Coffee Boba Meets Bagel is a responsive web app designed for young Asians in English-speaking countries to apply to date each other.
Our app accumulated over 40,000 users and got acquired, all in the span of 1 month.
OUTCOME
In 1 month:
THE PROBLEM
Every Facebook group has their own set of rules, quirks, culture, and people. Subtle Asian Dating was no different. This was a group of 300,000+ Asian members looking to connect with each other and find their next partner.
However, this was a unique use case in which Facebook Groups wasn’t designed for this level of intimacy.
In Subtle Asian Dating, people auction off their friends in the form of posts.
Each post consists of:
ISSUES
Messages and profiles were fragmented.
If you were interested in someone, you had to reach out via LinkedIn, Facebook, Instagram, etc. It was difficult to keep track of people you've viewed and messages you've sent.
DM'ing someone was overwhelming.
The only way to show interest in someone was to DM them. This has always been a daunting task, so many people just don't do it.
OUR TARGET USERS
We first began by understanding our audience. We studied the Facebook group, read people's profiles, and looked at what people were posting in the group. Our target users were very similar to us.
College student
As a college student, I want to meet interesting people just like me, so that I can begin dating.
Young professional
As a young professional, I want to find someone so that I don't have to feel alone while I'm working 9-5.
BRAINSTORMING
We thought about a number of different ideas and pitched our friends for feedback.
A feed of dating profiles to Like and Dislike, a Tinder-style swiping experience, a way for people to apply to date each other, and even an email experience where we send you one profile a day.
From talking with friends, we realized that the majority of our target users were young and had little working experience. So, the apply-to-date concept seemed the most promising.
IDEATION
From here, we explored 7 different concepts for applying to date someone.
REALIZATION
Sketching out our ideas made us realize something: We don't even know if people will use our product - let alone sign up.
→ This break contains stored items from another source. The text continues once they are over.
Lemma pow256 n : 0 <= n -> 256 ^ n = 2 ^ (8 * n).
Proof. intros. rewrite Z.pow_mul_r by lia. done. Qed.

Lemma decode_encode n x :
  (0 < n)%nat -> in_s (8 * Z.of_nat n) x -> decode_int n (be_bytes n x) = x.
Proof.
  intros Hn Hx. unfold decode_int. rewrite be_value_be_bytes, pow256 by lia.
  fold (wrapU (8 * Z.of_nat n) x). rewrite wrapS_wrapU by lia. apply wrapS_id; [lia|done].
Qed.

(** The stored image of [hostToNetworkNN] of an argument narrowed to the width. *)
Lemma encode_image n w x :
  w = 8 * Z.of_nat n -> le_bytes n (bswap n (wrapU w x)) = be_bytes n x.
Proof.
  intros ->. rewrite htobe_image. unfold be_bytes. f_equal.
  unfold wrapU. rewrite <- pow256 by lia. apply le_bytes_mod.
Qed.

Lemma encode_image8 x : le_bytes 1 (u8 x) = be_bytes 1 x.
Proof. change (be_bytes 1 x) with (le_bytes 1 x). exact (le_bytes_mod 1 x). Qed.

Lemma loadInt_content n b l rest :
  wf b -> content b = l ++ rest -> zlen l = n -> loadInt n b = le_value l.
Proof.
  intros H Hc Hl. pose proof (zlen_nonneg l). unfold loadInt.
  pose proof (content_length b H) as Hlen. rewrite Hc, zlen_app in Hlen.
  pose proof (zlen_nonneg rest).
  rewrite zslice_peek by (done || lia). rewrite Hc, ztake_app_exact by done. done.
Qed.

Lemma retrieve_prefix b l rest n :
  wf b -> content b = l ++ rest -> n = zlen l ->
  exists b', retrieve n b = Ok b' /\ wf b' /\ content b' = rest.
Proof.
  intros H Hc ->. pose proof (content_length b H) as Hlen. rewrite Hc, zlen_app in Hlen.
  pose proof (zlen_nonneg l). pose proof (zlen_nonneg rest).
  destruct (retrieve_spec (zlen l) b) as (b' & Hr & Hw & Hc' & _); [done|lia|].
  exists b'. rewrite Hr, Hc', Hc, zdrop_app_exact by done. done.
Qed.

(** Reading consumes exactly the encoded integer at the head of the content. *)
Section read_int.
Context (b : Buffer) (l rest : bytes).
Hypothesis (Hwf : wf b) (Hc : content b = l ++ rest).

Lemma readable_prefix n : zlen l = n -> (n <=? readableBytes b) = true.
Proof.
  intros Hl. rewrite <- content_length, Hc, zlen_app by done.
  pose proof (zlen_nonneg rest). lia.
Qed.

Ltac read_int n :=
  intros Hl; rewrite c_assert_bind_true by (by apply readable_prefix);
  rewrite (loadInt_content _ b l rest) by done; simpl;
  destruct (retrieve_prefix b l rest n) as (b' & Hb & Hw' & Hc'); [done..|];
  rewrite Hb; exists b'; split; [simpl; repeat f_equal|done].

Lemma bswap_decode n :
  length l = n -> wrapS (8 * Z.of_nat n) (bswap n (le_value l)) = decode_int n l.
Proof. intros <-. by rewrite betoh_image. Qed.

Lemma readInt64_prefix :
  zlen l = 8 -> exists b', readInt64 b = Ok (decode_int 8 l, b') /\ wf b' /\ content b' = rest.
Proof.
  unfold readInt64, peekInt64, retrieveInt64. read_int 8.
  apply (bswap_decode 8). unfold zlen in Hl; lia.
Qed.

Lemma readInt32_prefix :
  zlen l = 4 -> exists b', readInt32 b = Ok (decode_int 4 l, b') /\ wf b' /\ content b' = rest.
Proof.
  unfold readInt32, peekInt32, retrieveInt32. read_int 4.
  apply (bswap_decode 4). unfold zlen in Hl; lia.
Qed.

Lemma readInt16_prefix :
  zlen l = 2 -> exists b', readInt16 b = Ok (decode_int 2 l, b') /\ wf b' /\ content b' = rest.
Proof.
  unfold readInt16, peekInt16, retrieveInt16. read_int 2.
  apply (bswap_decode 2). unfold zlen in Hl; lia.
Qed.

Lemma readInt8_prefix :
  zlen l = 1 -> exists b', readInt8 b = Ok (decode_int 1 l, b') /\ wf b' /\ content b' = rest.
Proof.
  unfold readInt8, peekInt8, retrieveInt8. read_int 1.
  destruct l as [|c [|]]; unfold zlen in Hl; simpl in Hl; try lia. done.
Qed.

Lemma peekInt32_prefix : zlen l = 4 -> peekInt32 b = Ok (decode_int 4 l).
Proof.
  intros Hl. unfold peekInt32. rewrite c_assert_bind_true by (by apply readable_prefix).
  rewrite (loadInt_content _ b l rest) by done. f_equal.
  apply (bswap_decode 4). unfold zlen in Hl; lia.
Qed.
End read_int.
Lemma onMessage_serves_witness :
  exists buf', onMessage hello_callback 7 newContext
      (buffer_of (print_request sample_text ++ lit "next")) =
      Ok ([Send (lit "HTTP/1.1 200 OK" ++ kCRLF ++ lit "Connection: close" ++ kCRLF ++
                 lit "Content-Type: text/plain" ++ kCRLF ++ kCRLF ++ lit "hello"); Shutdown],
          newContext, buf') /\
    wf buf' /\ content buf' = lit "next".
Proof.
  destruct (buffer_of_spec (print_request sample_text ++ lit "next")) as [Hw Hc];
    [vm_compute; discriminate|].
  apply (onMessage_serves hello_callback 7 sample_text _ (lit "next") Hw sample_text_ok Hc).
  split; vm_compute; try discriminate; intuition discriminate.
Defined.

Lemma rejected_line_then_data_aborts_witness :
  exists c' buf', onMessage hello_callback 1 newContext (buffer_of (lit "GET /" ++ kCRLF)) =
      Ok ([Send badRequest; Shutdown], c', buf') /\
    content buf' = content (buffer_of (lit "GET /" ++ kCRLF)) /\
    onMessage hello_callback 2 c' (buffer_of (lit "GET /" ++ kCRLF ++ lit "x")) = Fault AssertFailed.
Proof.
  destruct (rejected_line_then_data_aborts hello_callback 1 2 kGet (lit "/") [] 
    (buffer_of (lit "GET /" ++ kCRLF)) (buffer_of (lit "GET /" ++ kCRLF ++ lit "x")) (lit "x"))
    as (c' & buf' & H1 & H2 & H3).
  - apply buffer_of_spec. vm_compute; discriminate.
  - apply buffer_of_spec. vm_compute; discriminate.
  - discriminate.
  - unfold no_cr. apply (bool_decide_unpack _). vm_compute. exact I.
  - vm_compute; reflexivity.
  - apply (bool_decide_unpack _). vm_compute. exact I.
  - exists c', buf'. split; [exact H1|]. split; [exact H2|]. apply H3. rewrite H2. vm_compute; reflexivity.
Defined.
End HttpService.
So we took a step back to come up with a minimal MVP to test our idea.
MVP
Stripping this down to its basic functionality:
🚀 TESTING
Will people be interested? How well does this concept of applying to date someone resonate with them?
How will people feel about using a new app instead of staying within the Facebook group?
We launched the MVP as a way to test the concept with these two scenarios in mind ⬇
Scenario One
Loryn creates his page from Boba Meets Bagel's website. Then, he shares his page to the Subtle Asian Dating Facebook group.
Scenario Two
Amy browses Facebook and notices Loryn's auction with a new apply to date link. She's interested so she taps on the link, creates her profile, and applies.
Bringing old school emailing back
Emailing was a critical part of this MVP experience. These needed to be fun and drive engagement. I designed and built these emails that our users would commonly interact with.
TEST RESULTS
6000 signs ups
within the first 24 hours.
~100 links shared
on Facebook during the first week.
LEARNINGS
We used the MVP launch as a way to test the apply-to-date concept. To our delight, it was a successful launch. However, We learned two very important things:
1. Many emails were being marked as spam.
Since I created the emails, I kept updating the HTML and test-sending emails to spam-proof our content. This was an ongoing process.
2. People wanted more profiles to apply to date outside of just links on FB.
Our biggest feedback was the users wanted more. It was clear that people were willing to sign up and use a new app, outside of FB.
NEW FEATURES
Over the next few weeks, things were getting crazy. We were getting a ton of sign-ups, feature requests, people posting their page links, and memes.
Now that we knew our idea works, we aimed to increase engagement in our app.
Discover
Ability for people to go through the profiles one at a time in the app. This was a step in building more in-app experiences.
More new features
Matches
Applications
Viewing History
404 error
A page for when pages aren't found.
BRANDING
I also worked on the branding and art direction while staying true to our values.
Attention grabbing
Our name was a play off of Coffee Meets Bagel. It was controversial (because it was similar to CMB) which grabbed people's attention.
Fun and playful
Our name, colors, visual design, and illustrations were all designed to give off these feelings.
Relative to the asian demographic
References to boba, Pikachu, Crazy Rich Asians, etc.
Maintain the nature of the FB group
As with the FB group, we used lots of emojis and words like "Shoot your shot".
OUTCOME
In 1 month:
KEY TAKEAWAYS
This project is near and dear to our heart because of the level of impact we had and how collaborative and scrappy we were able to get to connect our asian community.
Learnings:
Not everything warrants a full design process.
It depends on constraints like time, level of effort, level of impact, and domain knowledge. Ultimately, it's up to you and your team to work with a process that works for your situation. Do what works for you.
Execution matters more than the idea.
There are so many dating apps out there. But, we were able to market this to a niche audience and brand it in a way that resonated with our people.
Biggest Challenge:
Knowing which customer feedback to act upon.
We were overwhelmed by the amount of customer feedback: new feature ideas, bugs product suggestions, etc. It was difficult to work through but we kept tying things back to the core problem.